A Cypriot investor signed a $4.2 billion deal to develop a platinum mine and refinery in Zimbabwe, an investment that President Emmerson Mnangagwa said showed the country was “open for business”.
Signing the agreement with Cyprus-based Karo Resources, Mines Minister Winston Chitando said work would start in July, with the first output of platinum group metals expected in 2020, aiming to reach 1.4 million ounces annually within three years.
It was unclear, however, where all the funding would come from and analysts said the project start date of July looked very ambitious.
Located in the Mhondoro-Ngezi platinum belt, west of Harare, where Impala Platinum Holdings has operations, the project will include a coal mine and power station to produce electricity for the smelter, and should employ 15,000 people when fully implemented, Karo head Loucas Pouroulis said.
“Zimbabwe is open for business and whoever stands in the way, hurting business in this country, will fall"
Keen to revive the mining sector after years of reticence by foreign investors during Robert Mugabe’s rule, President Mnangagwa said the deal showed things had changed since his ascendancy after Mugabe’s ousting in November.
“Zimbabwe is open for business and whoever stands in the way, hurting business in this country, will fall. It is not business as usual anymore, things have to change,” Mnangagwa said at the signing ceremony.

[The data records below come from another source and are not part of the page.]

Lemma query_asks timeout a f p m reply (w : Client) : (length p <= 258)%nat -> sized m ->
  app w = sealed a f p m -> may_ask timeout reply w ->
  exists left w', has_asked left a f (next_transaction (chan w)) p reply w w' /\
    forall fuel wait r w2, take_reply turns fuel wait a left w' = Some (Ok r, w2) -> query turns fuel wait a timeout w = Some (Ok r, w2).
Proof.
  intros Hp Hm Hw [Hu Hia [Hto Hwait] Hd Hrb [Hin Hne]]. set (t := next_transaction (chan w)). pose proof Hu as [Htcp Hl].
  assert (Ht : in_u 16 t) by (apply wrap_range; lia). set (now := clock (net (chan w))) in *.
  destruct (timeout_kept d timeout (net (chan w)) Hl) as (Hi0 & Ho0 & Hl0 & Hc0). set (k0 := setReceiveTimeout timeout (net (chan w))) in *.
  set (x0 := set_transaction t (set_net true k0 (set_timer (PassiveTimer.setTiming now timeout (ptTimeout (chan w))) (chan w)))).
  set (w0 := mkWorld (rbuf w) x0 (headed t 0 a f p m)).
  destruct (sent_at_once t a f p m timeout w0 Ht Hp Hm eq_refl) as (x1 & H1 & Ho1 & Hi1 & [Htcp1 Hl1] & Hk1 & Hx1); [by split|].
  pose proof (live_clock d _ Hl1) as Hclk1. cbn [w0 chan x0 net set_transaction set_net set_timer] in Hk1, Ho1, Hi1. rewrite Hc0 in Hk1.
  destruct (time_left (clock (net x1)) now timeout) with (p := ptTimeout x1) as (Hleft & Hpos & Hlate); [exact Hk1|lia|by rewrite Hx1|].
  set (left := timeout - PassiveTimer.elapsed (clock (net x1)) now) in *.
  set (x2 := set_mqrecv [] (set_timer (PassiveTimer.setTiming (clock (net x1)) left (ptTimeout x1)) x1)).
  destruct (read_ready d left (net x1) Hl1) as (k3 & H3 & Ho3 & Hi3 & Hl3 & Hk3); [by rewrite Hi1, Hi0, Hin|].
  set (w3 := mkWorld (rbuf w) (set_net (tcp x1) k3 x2) (headed t 0 a f p m)).
  assert (Hel : 0 <= PassiveTimer.elapsed (clock (net x1)) now) by (unfold PassiveTimer.elapsed, ns_per_ms; apply Z.quot_pos; lia).
  exists left, w3. split.
  - constructor; [|unfold left in *; lia|exists (clock (net x1)); split; [done|split; [exact Hk3|lia]]|by split| |].
    + split; [done|]. split; [done|by exists m].
    + unfold come. cbn [w3 chan mqrecv set_net tcp net x2 set_mqrecv set_timer app]. rewrite Htcp1, Hl3. cbn [andb]. by rewrite Hi3, Hi1, Hi0.
    + cbn [w3 chan net set_net]. by rewrite Ho3, Ho1, Ho0.
  - intros fuel wait r w2 Hrun. unfold query, catch.
    assert (Hup : isConnection (chan w) = true) by (unfold isConnection; rewrite Htcp; by apply (live_connected d)).
    unfold query_body. rewrite bind_gets. destruct (iaddr (chan w)) as [|c0 l0] eqn:Eia; [done|].
    rewrite bind_gets, Hup, bind_ret, bind_gets, Hup. cbn [negb]. rewrite (proj2 (Z.eqb_neq timeout 0)), bind_ret by lia.
    unfold setTiming. change (bind (on_chan (modify ?g)) ?k ?y) with (k tt (set_chan (g (chan y)) y)). cbv beta.
    change (bind (on_chan (on_net ?g)) ?k ?y) with (k tt (set_chan (set_net (tcp (chan y)) (g (net (chan y))) (chan y)) y)). cbv beta.
    change (bind (on_chan (modify ?g)) ?k ?y) with (k tt (set_chan (g (chan y)) y)). cbv beta.
    rewrite bind_gets. change (bind (ModbusClient.on_query (modify ?g)) ?k ?y) with (k tt (set_app (g (app y)) y)). cbv beta.
    match goal with |- context [bind (send_loop _ _ _) ?k ?y] => replace y with w0 end.
    2:{ unfold w0, x0, k0, set_app, set_chan. cbn. rewrite Htcp, Hw. f_equal. symmetry. exact (make_headed t 0 a f p m Hp _ _ _). }
    rewrite (bind_ok _ _ _ _ _ H1). rewrite (proj2 (Z.eqb_neq timeout _)) by lia.
    unfold getLeft. rewrite bind_gets. cbn [chan set_chan]. rewrite Hleft, (proj2 (Z.eqb_neq left 0)) by lia.
    unfold setTiming. do 2 (change (bind (on_chan (modify ?g)) ?k ?y) with (k tt (set_chan (g (chan y)) y)); cbv beta).
    assert (H3' : polls (poll_read left) (mkWorld (rbuf w) x2 (headed t 0 a f p m)) = Some (Ok true, w3)).
    { unfold polls, bind, on_chan, asks. cbn [chan]. change (net x2) with (net x1). by rewrite H3. }
    match goal with |- context [bind (polls (poll_read left)) ?k ?y] => change y with (mkWorld (rbuf w) x2 (headed t 0 a f p m)) end.
    by rewrite (bind_ok _ _ _ _ _ H3'), Hrun.
Qed.

(** The buffer a reply is received into. *)
Definition reply_buffer (t : Z) (rp : list Z) (w : Client) : ModbusMessage := set_mbap t 0 (2 + Z.of_nat (length rp)) (rbuf w).

(** A call of a master gives what its reply holds. *)
Lemma call_over_tcp {A} fuel wait timeout a f p rp rest request (reply : comp ModbusMessage Z A) good x (w : Client) :
  in_u 8 a -> ClientFacts.Reply f rp -> (length p <= 258)%nat -> request (app w) = Some (Ok tt, sealed a f p (app w)) ->
  sized (app w) -> may_ask timeout (tcp_frame (next_transaction (chan w)) 0 a f rp ++ rest) w ->
  (let m := arrived true a f rp (reply_buffer (next_transaction (chan w)) rp w) in reply m = Some (Ok x, m)) -> good x = true ->
  exists w', tcp_call turns (S fuel) (S wait) a timeout request reply good w = Some (Ok x, w') /\
    outgoing (net (chan w')) = outgoing (net (chan w)) ++ [tcp_frame (next_transaction (chan w)) 0 a f p].
Proof.
  intros Ha Hr Hp Hreq Hsa Hw Hrep Hg. set (t := next_transaction (chan w)). set (w1 := set_app (sealed a f p (app w)) w).
  assert (Hw1 : may_ask timeout (tcp_frame t 0 a f rp ++ rest) w1) by (destruct Hw; by constructor).
  destruct (query_asks timeout a f p (app w) (tcp_frame t 0 a f rp ++ rest) w1 Hp) as (left & w2 & [[Hrb [Hsz (m & Hm)]] Hto (s & Hpt & Hs & Hd) Hu Hc Ho] & Hrun);
    [done|done|exact Hw1|].
  destruct (reply_taken fuel wait t a f rp rest left s w2) as (x' & H2 & Ho2); try done.
  { apply wrap_range. lia. } { by rewrite Hrb. } { by rewrite Hm. } { by rewrite Hm. }
  specialize (Hrun _ _ _ _ H2). set (w3 := mkWorld _ x' (app w2)) in *. exists w3.
  split; [|change (chan w3) with x'; by rewrite Ho2, Ho].
  unfold tcp_call, ModbusClient.call_with.
  assert (H1 : ModbusClient.on_query request w = Some (Ok tt, w1)) by (unfold ModbusClient.on_query; by rewrite Hreq).
  rewrite (bind_ok _ _ _ _ _ H1), (bind_ok _ _ _ _ _ Hrun). cbn [Z.eqb erNoError].
  erewrite bind_ok; [|apply on_msg_read; unfold w3; rewrite Hrb; exact Hrep]. by rewrite Hg.
Qed.

Lemma read03_over_tcp fuel wait timeout a s ws rest (c : Client) :
  in_u 8 a -> in_u 16 s -> Forall (in_u 16) ws -> (0 < length ws <= 125)%nat -> sized (app c) ->
  may_ask timeout (tcp_frame (next_transaction (chan c)) 0 a fnReadOutputRegisters (2 * Z.of_nat (length ws) :: be_words ws) ++ rest) c ->
  exists c' x, tcp_read03 turns (S fuel) (S wait) timeout a s (Z.of_nat (length ws)) c = Some (Ok x, c') /\
    take (length ws) (wr_data x) = ws /\ outgoing (net (chan c')) = outgoing (net (chan c)) ++
      [tcp_frame (next_transaction (chan c)) 0 a fnReadOutputRegisters (be16 s ++ be16 (Z.of_nat (length ws)))].
Proof.
  intros Ha Hs Hws Hl Hsa Hc. set (rp := 2 * Z.of_nat (length ws) :: be_words ws) in *.
  destruct (get_words_ret_arrived true a fnReadOutputRegisters (reply_buffer (next_transaction (chan c)) rp c) ltac:(by apply Hc) ws Hws ltac:(lia))
    as (x & Hx & _ & _ & Hn & Hd). fold rp in Hx.
  destruct (call_over_tcp fuel wait timeout a fnReadOutputRegisters (be16 s ++ be16 (Z.of_nat (length ws))) rp rest
    (ReadOutputMessage.make_to a s (Z.of_nat (length ws))) ReadOutputRetMessage.init (fun x => Z.of_nat (wr_count x) =? Z.of_nat (length ws)) x c)
    as (c' & Hr & Ho); try done.
  - unfold rp. replace (2 * Z.of_nat (length ws)) with (Z.of_nat (length (be_words ws))) by (rewrite be_words_length; lia).
    apply ClientFacts.Counted; [by repeat constructor|rewrite be_words_length; lia|apply be_words_bytes].
  - rewrite length_app, !be16_length. lia.
  - apply put_words_sealed; [done|done|u16].
  - rewrite Hn. apply Z.eqb_refl.
  - by exists c', x.
Qed.


(** The reply to another transaction is not taken, whatever it holds. *)
Lemma reply_of_another fuel wait t t' l rest timeout s a (w : Client) :
  in_u 16 t' -> in_u 16 l -> t' <> t -> tID (app w) = t -> 0 < timeout < PassiveTimer.WaitUpTime ->
  ptTimeout (chan w) = PassiveTimer.mk timeout s timeout -> up d (chan w) -> d <= s + timeout * ns_per_ms ->
  come d (chan w) = be16 t' ++ be16 0 ++ be16 l ++ rest ->
  exists w', take_reply turns (S fuel) wait a timeout w = Some (Ok erBadReplyNodeAddress, w') /\
    outgoing (net (chan w')) = outgoing (net (chan w)).
Proof.
  intros Ht Hl Hne Htid Hto Hpt Hu Hd Hc.
  destruct (header_read fuel t' l rest w timeout s Ht Hl Hto Hpt Hu Hd Hc) as (x1 & H1 & _ & Ho1 & _).
  exists (set_chan (master_clean turns x1) (mkWorld (set_mbap t' 0 l (rbuf w)) x1 (app w))).
  split; [|cbn [chan set_chan]; rewrite master_clean_sent; exact Ho1].
  unfold take_reply. rewrite (bind_ok _ _ _ _ _ H1). cbn [Nat.ltb Nat.leb szMBAPHeader].
  change (bind (modify ?g) ?q ?x) with (q tt (g x)). cbv beta.
  change (bind (buffer ?g) ?q ?x) with (q (g (rbuf x)) x). cbv beta. rewrite bind_gets. cbn [rbuf app set_rbuf id].
  set (m := set_mbap t' 0 l (rbuf w)). assert (Hm2 : swapHead (swapHead m) = m).
  { unfold m, swapHead, set_mbap. cbn [tID pID aduLen h_addr h_func data dlen]. by rewrite !SWAP_twice. }
  rewrite Hm2. change (tID m) with t'. rewrite Htid, (proj2 (Z.eqb_neq _ _) Hne). cbn [negb]. unfold set_rbuf. cbn [chan app].
  done.
Qed.

End Asking.

(** ** The theorems *)

Section Theorems.
Context {S K W : Type} `{SL : SocketLaws S} `{TL : StreamLaws K} `{HW : ModbusServer.Handlers W}.
Notation Client := (ModbusClient.Client (Master K)).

The project was first mooted six years ago but had been held back by government red tape and “other unnamed vested interests, which are corrupt interests,” he said.
Mines Minister Chitando added: “This is the largest investment structure in the country’s mining industry in Zimbabwe. The landscape of Zimbabwe’s mining industry will never be the same.”
Zimbabwe’s government did not give details of the source of funding for such a big investment.
Industry sources, who asked not to be named, said there was no obligation to provide any cash until firmer plans for the development were in place.
Cyprus-born Pouroulis spent his early career with industry giant Anglo American in South Africa, branching out on his own to establish more niche operators such as Petra Diamonds, Eland Platinum and Tharisa Minerals, according to his profile on Tharisa’s website.
As well as heading Karo, Pouroulis is chairman and founder of Tharisa, in which his family has a 45 percent stake.
Tharisa, which has chrome and platinum operations in South Africa’s Bushveld, has made clear its interest in the potential of Zimbabwe, which holds the world’s second-largest platinum deposits after neighboring South Africa.
The company, however, has a market capitalization of only 5.5 billion rand ($464 million), although it is well regarded by many city analysts and its share price has rallied 15 percent this year.
HSBC initiated covered of the stock on Thursday, rating it a buy. It predicted it would have a net cash position of $185 million by the end of 2022 and said platinum prices should benefit from continued supply curtailment in South Africa because of regulatory and funding uncertainty.
Foreign investment stalled in Zimbabwe during the later years of Mugabe’s reign.
Analysts say the outlook is still uncertain, but interest is strong in a country that has rich, underexplored resources.
An investment conference on Zimbabwe in London last week was heavily oversubscribed.
On Monday, Mnangagwa’s government amended the Mugabe-era Indigenisation and Economic Empowerment Act, which aimed to increase black Zimbabweans’ ownership of mines by preventing foreign entities holding majority stakes.
The revised law removed that stipulation for most types of mining, but not diamond and platinum mines.
Chitando said Karo Resources was expected to comply with the empowerment law by giving up majority ownership in the project. He did not elaborate.